[Start of section]

(** * FrameMover: the React shell (src/App.tsx) and the move engine it drives

    The repository's visible code is the graphical shell [App.tsx]; the
    scan/match/dedup/move engine lives in the Rust backend.  This development
    embeds the shell's state and handlers as they are written, and models the
    engine components the shell talks to from the specification. *)

From Stdlib Require Import ZArith QArith Ascii String List Lia.
From stdpp Require Import base tactics option list strings pretty gmap.

Open Scope Z_scope.

(** ** JavaScript strings

    A JavaScript string is a sequence of UTF-16 code units.  [String.prototype.trim]
    and [===] work on code units, so the shell's strings are lists of code
    units (each a number below 2^16). *)

Module Js.

Definition jsstring := list N.

(** A literal made of ASCII characters only. *)
Definition lit (s : string) : jsstring :=
  map N_of_ascii (list_ascii_of_string s).

(** ECMAScript WhiteSpace and LineTerminator code points: what [trim] strips. *)
Definition is_white_space (c : N) : bool :=
  ((c =? 0x09) || (c =? 0x0A) || (c =? 0x0B) || (c =? 0x0C) || (c =? 0x0D)
   || (c =? 0x20) || (c =? 0xA0) || (c =? 0x1680)
   || ((0x2000 <=? c) && (c <=? 0x200A))
   || (c =? 0x2028) || (c =? 0x2029) || (c =? 0x202F) || (c =? 0x205F)
   || (c =? 0x3000) || (c =? 0xFEFF))%N.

[End of section]

Starting at the line that contains "scan/match/dedup/move engine lives" and stopping after the line that contains "engine components the", write out every line exactly as it appears above, and no other line.

    scan/match/dedup/move engine lives in the Rust backend.  This development
    embeds the shell's state and handlers as they are written, and models the
    engine components the shell talks to from the specification. *)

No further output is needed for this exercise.